"Liebe Mitbürgerinnen und Mitbürger,
seit vielen Jahren schon kaufe ich auf diesem Markt, auf dem Marik, hier vor dem Bundeshaus ein. Hier besorge ich mir Obst und Gemüse, aber auch Setzlinge für meinen Garten und das werde ich auch als Bundespräsidentin weiterhin tun. Warum ist das Einkaufen auf dem Markt so etwas Besonderes? Wir könnten ja von zuhause aus per Internet alles besorgen. Für mich ist die Antwort klar und so wie mir geht es vielen anderen auch. Ich kenne die Marktstände, ich kenne die Leute hinter den Ständen, ich weiß, wer den besten Käse hat und wer die schönsten Blumen verkauft, ich treffe Freunde und Bekannte und manchmal gibt es einen Schwatz. Der Markt bedeutet für mich Vertrautheit und Nähe.
Vertrautheit und die Nähe, dafür steht auch unsere Direkte Demokratie. Nirgendwo sonst auf der Welt haben die Bürger so viel Macht und so viel Verantwortung wie in unserem Land. Genau das gefällt mir an unserer Demokratie, sie ist mutig, sie traut uns allen viel zu. Es gibt aber auch Leute, die sagen, unsere Direkte Demokratie sei nicht mehr zeitgemäß, in unserer vernetzten Welt sei es für die Bevölkerung gar nicht mehr möglich, hochkomplexe Entscheidungen zu fällen. Ich teile diese Aufassung nicht und zwar ganz und gar nicht, ich bin vielmehr überzeugt, unser politisches System passt sogar ausgezeichnet in die heutige Zeit. Denn die Tatsache, dass neben dem Bundesrat und dem Parlament bei uns auch die Bürgerinnen und Bürger Verantwortung tragen, Einfluß nehmen und sich beteiligen, das schafft Nähe und das schafft Identität. Und genau darauf sind wir Menschen angewiesen. Das war schon immer so, das ist heute mit der Globalisierung noch stärker so.

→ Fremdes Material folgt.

Record TableDescriptor := Desc {
  table_id : Z;
  num_shards : Z;
  shard : field Z;
  default_shard_size : field Z;
  schedule_portion : field spec_float;
  triggers : list Z;
  sharder : ptr;
  iterkernel : ptr;
  termchecker : ptr;
  key_marshal : ptr;
  value1_marshal : ptr;
  value2_marshal : ptr;
  value3_marshal : ptr;
  partition_factory : ptr;
  deltaT_factory : field ptr;
  max_stale_time : spec_float;
  helper : ptr
}.
(** [TableDescriptor()] calls [Reset]. *)
Definition Reset : TableDescriptor :=
  Desc (-1) (-1) Unset Unset Unset [] None None None None None None None None Unset (S754_zero false) None.
Definition TableDescriptor_new (id shards : Z) : TableDescriptor :=
  Desc id shards Unset Unset Unset [] None None None None None None None None Unset (S754_zero false) None.
Definition set_shard (d : TableDescriptor) (i : Z) : TableDescriptor :=
  Desc (table_id d) (num_shards d) (Set_to i) (default_shard_size d) (schedule_portion d) (triggers d) (sharder d)
    (iterkernel d) (termchecker d) (key_marshal d) (value1_marshal d) (value2_marshal d) (value3_marshal d)
    (partition_factory d) (deltaT_factory d) (max_stale_time d) (helper d).
Definition set_triggers (d : TableDescriptor) (l : list Z) : TableDescriptor :=
  Desc (table_id d) (num_shards d) (shard d) (default_shard_size d) (schedule_portion d) l (sharder d)
    (iterkernel d) (termchecker d) (key_marshal d) (value1_marshal d) (value2_marshal d) (value3_marshal d)
    (partition_factory d) (deltaT_factory d) (max_stale_time d) (helper d).
Definition with_helper (d : TableDescriptor) (w : ptr) : TableDescriptor :=
  Desc (table_id d) (num_shards d) (shard d) (default_shard_size d) (schedule_portion d) (triggers d) (sharder d)
    (iterkernel d) (termchecker d) (key_marshal d) (value1_marshal d) (value2_marshal d) (value3_marshal d)
    (partition_factory d) (deltaT_factory d) (max_stale_time d) w.

(** ** [TableBase] *)
Record TableBase := Base { info_ : TableDescriptor; terminated_ : bool }.
Definition not_null (p : ptr) : bool := bool_decide (is_Some p).
Definition Init (info : TableDescriptor) : outcome TableBase :=
  _ ← CHECK (not_null (key_marshal info));
  _ ← CHECK (not_null (value1_marshal info));
  _ ← CHECK (not_null (value2_marshal info));
  _ ← CHECK (not_null (value3_marshal info));
  Ok (Base info false).
Definition id (t : TableBase) : Z := table_id (info_ t).
Definition with_info (t : TableBase) (d : TableDescriptor) : TableBase := Base d (terminated_ t).
Definition terminate (t : TableBase) : TableBase := Base (info_ t) true.

(** ** Triggers *)
(** The constructor of [TriggerBase] sets [enabled_] only. *)
Record TriggerBase := Trigger { t_table : field Z; t_helper : field ptr; triggerid : field Z; enabled_ : bool }.
Definition TriggerBase_new : TriggerBase := Trigger Unset Unset Unset true.
Definition enable (t : TriggerBase) (b : bool) : TriggerBase := Trigger (t_table t) (t_helper t) (triggerid t) b.
Definition enabled (t : TriggerBase) : bool := enabled_ t.
(** The trigger objects. *)
Abbreviation heap := (gmap Z TriggerBase).

Definition num_triggers (t : TableBase) : Z := to_int32 (Z.of_nat (length (triggers (info_ t)))).
Definition trigger (t : TableBase) (idx : Z) : outcome Z := vec_at (triggers (info_ t)) idx.
(** [this] is the address of the table. *)
Definition register_trigger (this : Z) (s : heap * TableBase) (p : Z) : outcome (heap * TableBase * Z) :=
  let '(h, t) := s in
  o ← deref (h !! p);
  let n := num_triggers t in
  let hp := match helper (info_ t) with Some w => Set_to (Some w) | None => t_helper o end in
  Ok (<[p := Trigger (Set_to this) hp (Set_to n) (enabled_ o)]> h,
      with_info t (set_triggers (info_ t) (triggers (info_ t) ++ [p])), n).
Definition point_to (w : ptr) (h : heap) (p : Z) : outcome heap :=
  o ← deref (h !! p); Ok (<[p := Trigger (t_table o) (Set_to w) (triggerid o) (enabled_ o)]> h).
Definition set_helper (s : heap * TableBase) (w : ptr) : outcome (heap * TableBase) :=
  let '(h, t) := s in
  h ← for_each (point_to w) (triggers (info_ t)) h;
  Ok (h, with_info t (with_helper (info_ t) w)).

(** ** The descriptors of a global table and of its shards *)
Record GlobalTable := Global { address : Z; base : TableBase; partitions_ : list TableBase; binit : bool }.
Definition set_base (g : GlobalTable) (b : TableBase) : GlobalTable := Global (address g) b (partitions_ g) (binit g).
(** [create_deltaT] and [create_localT]: a copy of the table's descriptor. *)
Definition create_shard (factory : ptr) (info : TableDescriptor) (i : Z) : outcome TableBase :=
  _ ← deref factory; Init (set_shard info i).
Definition create_deltaT (info : TableDescriptor) (i : Z) : outcome TableBase :=
  f ← read (deltaT_factory info); create_shard f info i.
Definition create_localT (info : TableDescriptor) (i : Z) : outcome TableBase :=
  create_shard (partition_factory info) info i.
Definition push_delta (info : TableDescriptor) (ps : list TableBase) (i : Z) : outcome (list TableBase) :=
  p ← create_deltaT info i; Ok (ps ++ [p]).
(** [resize] of a negative number throws. *)
Definition GlobalTable_Init (addr : Z) (info : TableDescriptor) : outcome GlobalTable :=
  b ← Init info;
  if num_shards info <? 0 then Throw else
  ps ← for_each (push_delta (info_ b)) (seqZ 0 (num_shards info)) [];
  Ok (Global addr b ps false).
Definition init_shard (local : Z -> bool) (info : TableDescriptor) (ps : list TableBase) (i : Z) : outcome (list TableBase) :=
  if local i then p ← create_localT info i; vec_set ps i p else Ok ps.
Definition InitStateTable (local : Z -> bool) (g : GlobalTable) : outcome GlobalTable :=
  ps ← for_each (init_shard local (info_ (base g))) (seqZ 0 (Z.of_nat (length (partitions_ g)))) (partitions_ g);
  Ok (Global (address g) (base g) ps true).
(** The objects that [CreateTable] allocates. *)
Record objects := Objects { o_table : Z; o_key : Z; o_v1 : Z; o_v2 : Z; o_v3 : Z; o_state : Z; o_delta : Z }.
Definition CreateTable (o : objects) (id shards : Z) (portion : spec_float) (sharding kernel checker : ptr)
    (tables : gmap Z GlobalTable) : outcome (gmap Z GlobalTable * GlobalTable) :=
  let info := Desc id shards Unset Unset (Set_to portion) [] sharding kernel checker (Some (o_key o)) (Some (o_v1 o))
                (Some (o_v2 o)) (Some (o_v3 o)) (Some (o_state o)) (Set_to (Some (o_delta o))) (S754_zero false) None in
  g ← GlobalTable_Init (o_table o) info;
  Ok (match tables !! id with Some _ => tables | None => <[id := g]> tables end, g).

(** ** Workers and tables *)
(** The tables in the order of the registry. *)
Abbreviation registry := (list (Z * GlobalTable)).
Definition adopt (w : Z) (s : heap * registry) (x : Z * GlobalTable) : outcome (heap * registry) :=
  '(h, b) ← set_helper (s.1, base x.2) (Some w);
  Ok (h, s.2 ++ [(x.1, set_base x.2 b)]).
(** The loop at the end of the constructors of [Worker], and in [Master::run]. *)
Definition set_helpers (w : Z) (h : heap) (r : registry) : outcome (heap * registry) := for_each (adopt w) r (h, []).
(** [tables()[i]] of an unknown table is a null pointer. *)
Definition table_at (r : registry) (i : Z) : outcome GlobalTable :=
  deref (snd <$> (snd <$> list_find (fun x => x.1 = i) r)).
Definition HandleEnableTrigger (h : heap) (r : registry) (tbl trigger_id : Z) (on : bool) : outcome heap :=
  g ← table_at r tbl;
  p ← trigger (base g) trigger_id;
  o ← deref (h !! p);
  Ok (<[p := enable o on]> h).

(** ** Registration *)
Definition register_one (this : Z) (s : heap * TableBase * list Z) (p : Z) : outcome (heap * TableBase * list Z) :=
  '(h, t, n) ← register_trigger this s.1 p; Ok (h, t, s.2 ++ [n]).
Definition register_all (this : Z) (ps : list Z) (h : heap) (t : TableBase) : outcome (heap * TableBase * list Z) :=
  for_each (register_one this) ps (h, t, []).

(** The state of a registered trigger. *)
Definition joined (this : Z) (hp : ptr) (i : nat) (o : TriggerBase) : TriggerBase :=
  Trigger (Set_to this) (match hp with Some w => Set_to (Some w) | None => t_helper o end) (Set_to (Z.of_nat i)) (enabled_ o).
Record registered (this : Z) (h : heap) (t : TableBase) (pre : list Z) (s : heap * TableBase * list Z) : Prop := {
  reg_info : s.1.2 = with_info t (set_triggers (info_ t) pre);
  reg_ids : s.2 = seqZ 0 (Z.of_nat (length pre));
  reg_in : forall i p o, pre !! i = Some p -> h !! p = Some o -> s.1.1 !! p = Some (joined this (helper (info_ t)) i o);
  reg_out : forall p, p ∉ pre -> s.1.1 !! p = h !! p
}.

Lemma register_registered this h t pre p s o : registered this h t pre s -> p ∉ pre -> h !! p = Some o ->
  Z.of_nat (length pre) < 2 ^ 31 ->
  exists s', register_one this s p = Ok s' /\ registered this h t (pre ++ [p]) s'.
Proof.
  intros [Hi Hids Hin Hout] Hp Ho Hl. destruct s as [[h1 t1] ids]. cbn [fst snd] in *. subst t1 ids.
  assert (h1 !! p = Some o) as Ep by by rewrite Hout.
  unfold register_one, register_trigger, num_triggers. cbn [fst snd]. rewrite Ep. run. eexists. split; [done|].
  cbn [info_ with_info set_triggers triggers helper terminated_]. rewrite to_int32_small by lia.
  split; cbn [fst snd].
  - done.
  - rewrite length_app. cbn. rewrite Nat2Z.inj_add, seqZ_app by lia. done.
  - intros i q oq Hq Hoq. destruct (decide (q = p)) as [->|Hne].
    + rewrite lookup_insert_eq. apply lookup_app_Some in Hq as [Hq|[Hge Hq]]; [destruct Hp; by eapply list_elem_of_lookup_2|].
      apply list_lookup_singleton_Some in Hq as [Hq _]. replace i with (length pre) by lia. by simplify_eq.
    + rewrite lookup_insert_ne by done. apply lookup_app_Some in Hq as [Hq|[Hge Hq]]; [by apply Hin|].
      apply list_lookup_singleton_Some in Hq as [_ <-]. done.
  - intros q Hq. rewrite not_elem_of_app, list_elem_of_singleton in Hq. rewrite lookup_insert_ne by naive_solver. apply Hout. naive_solver.
Qed.
Lemma registration this h t ps : triggers (info_ t) = [] -> NoDup ps -> Forall (fun p => is_Some (h !! p)) ps ->
  Z.of_nat (length ps) < 2 ^ 31 ->
  exists s, register_all this ps h t = Ok s /\ registered this h t ps s.
Proof.
  intros Ht Hnd Hall Hl. apply (for_each_inv (register_one this) (fun pre s => registered this h t pre s)).
  - split; cbn; [|done|done|done]. destruct t as [[]]. cbn in *. by subst.
  - intros pre p todo s -> Hs. apply NoDup_app in Hnd as (_ & Hd & _). apply Forall_app in Hall as [_ [[o Ho] _]%Forall_cons].
    rewrite length_app in Hl. eapply register_registered; [done| |done|lia]. intros Hin. by apply (Hd p Hin), list_elem_of_here.
Qed.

In dieser Hinsicht gleicht unser Land im 21. Jahrhundert einem Markt, wie diesem hier auf dem Bundesplatz (sie steht mitten auf dem Obst- und Gemüsemarkt am Bundesplatz in Bern/ Anm. d. Ü.). Auch hier hat die Globalisierung längst Einzug gehalten. Der Thunfisch, der angeboten wird, kommt ja nicht vom Thuner See und die Mango, die man hier kaufen kann, wurden nicht am Ufer der Aar geerntet. Exotische Früchte und andere Produkte aus der ganzen Welt gehören heute zu unseren Lebensmittelmärkten, wie die einheimischen Äpfel und Salate. Und trotzdem oder gerade deshalb fühlen wir uns hier daheim. Ein Lebensmittelmarkt ist ein Ort, der offen ist für alle, hier tauschen wir uns aus, hier ist die Welt zuhause, und hier erleben wir gleichzeitig Nähe und Verwurzelung.

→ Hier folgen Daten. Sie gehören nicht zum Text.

(** ** Directories *)
Section Directories.
Variable refused : cstr -> bool.
(** The paths below the root, with [true] for a directory and [false] for a
    file: absolute names without empty components, [.] or [..]; the root is the
    empty name. *)
Abbreviation fs := (gmap cstr bool).
Definition parent (p : cstr) : cstr := rev (tail (drop_while (fun c => negb (bool_decide (c = "/"%char))) (rev p))).
Abbreviation below := (fun (dir c : cstr) => dir ++ "/"%char :: c).
Definition dot : cstr := lit ".".
Definition dotdot : cstr := lit "..".
(** The resolution of a path: its non-empty components, and a walk over them;
    there are no symbolic links. *)
Fixpoint components (acc p : cstr) : list cstr :=
  match p with
  | [] => if decide (acc = []) then [] else [acc]
  | c :: p => if decide (c = "/"%char) then (if decide (acc = []) then [] else [acc]) ++ components [] p else components (acc ++ [c]) p
  end.
Definition enter (f : fs) (dir c : cstr) : option cstr :=
  if decide (c = dot) then Some dir
  else if decide (c = dotdot) then Some (parent dir)
  else if decide (f !! below dir c = Some true) then Some (below dir c) else None.
Fixpoint walk (f : fs) (dir : cstr) (cs : list cstr) : option cstr :=
  match cs with [] => Some dir | c :: cs => match enter f dir c with Some dir => walk f dir cs | None => None end end.
Inductive made := Made (f : fs) | EExist | EOther.
(** The name [c] in the directory [dir]. *)
Definition mkdir_at (f : fs) (dir c : cstr) : made :=
  if decide (c = dot \/ c = dotdot) then EExist
  else match f !! below dir c with
       | Some _ => EExist
       | None => if refused (below dir c) then EOther else Made (<[below dir c := true]> f)
       end.
Definition mkdir (f : fs) (p : cstr) : made :=
  let cs := components [] p in
  match last cs with
  | None => EExist
  | Some c => match walk f [] (removelast cs) with Some dir => mkdir_at f dir c | None => EOther end
  end.
(** [mkdir] and the [PCHECK]. *)
Definition create (f : fs) (p : cstr) : outcome fs :=
  match mkdir f p with Made f' => Ok f' | EExist => Ok f | EOther => Fatal end.
Definition make_bit (s : cstr * fs) (bit : cstr) : outcome (cstr * fs) :=
  let bit := strip bit in
  if decide (length bit = 0%nat) then Ok s
  else let prefix := s.1 ++ "/"%char :: bit in f ← create s.2 prefix; Ok (prefix, f).
(** [cur] is the current directory. *)
Definition absolute (cur path : cstr) : cstr :=
  if decide (head path = Some "/"%char) then path else cur ++ "/"%char :: path.
Definition Mkdirs (cur path : cstr) (f : fs) : outcome fs :=
  s ← for_each make_bit (split (absolute cur path) ["/"%char]) ([], f); Ok s.2.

Was macht eigentlich unser Land aus, liebe Mitbürgerinnen und Mitbürger, was ist unsere Identität? Ist es unsere Tradition, sind es unsere Wurzeln oder unsere Offenheit, unsere Verbundenheit und unsere Solidarität. Es ist nicht das eine, es ist nicht das andere, zur Schweiz gehört beides: unsere lokalen Wurzeln ebenso wie unsere Verbundenheit mit der Welt. Liebe Mitbürgerinnen und Mitbürger: Es erwartet uns gewiss kein leichtes Jahr, aber ich bin überzeugt, es kann ein gutes Jahr werden. Ich wünsche Ihnen und Ihren Nächsten fürs neue Jahr, viel Kraft, viel Gesundheit und von Herzen alles Gute."
Und das sagt jemand, der als Politikerin sich ständig mit den Möglichkeiten einer sehr gut handhabbaren und wirksamen Direkten Demokratie auseinandersetzen muss.
Jetzt aber mit Volldampf voraus, damit auch bei uns bald die Bedingungen für eine Präsidentschaft gelten, die sich so äußern kann.
p.s.: Die Präsidentschaft im Ministerat der Schweiz ist in erster Linie ein Vorsitz, der jährlich zwischen den sieben Ministern wechselt.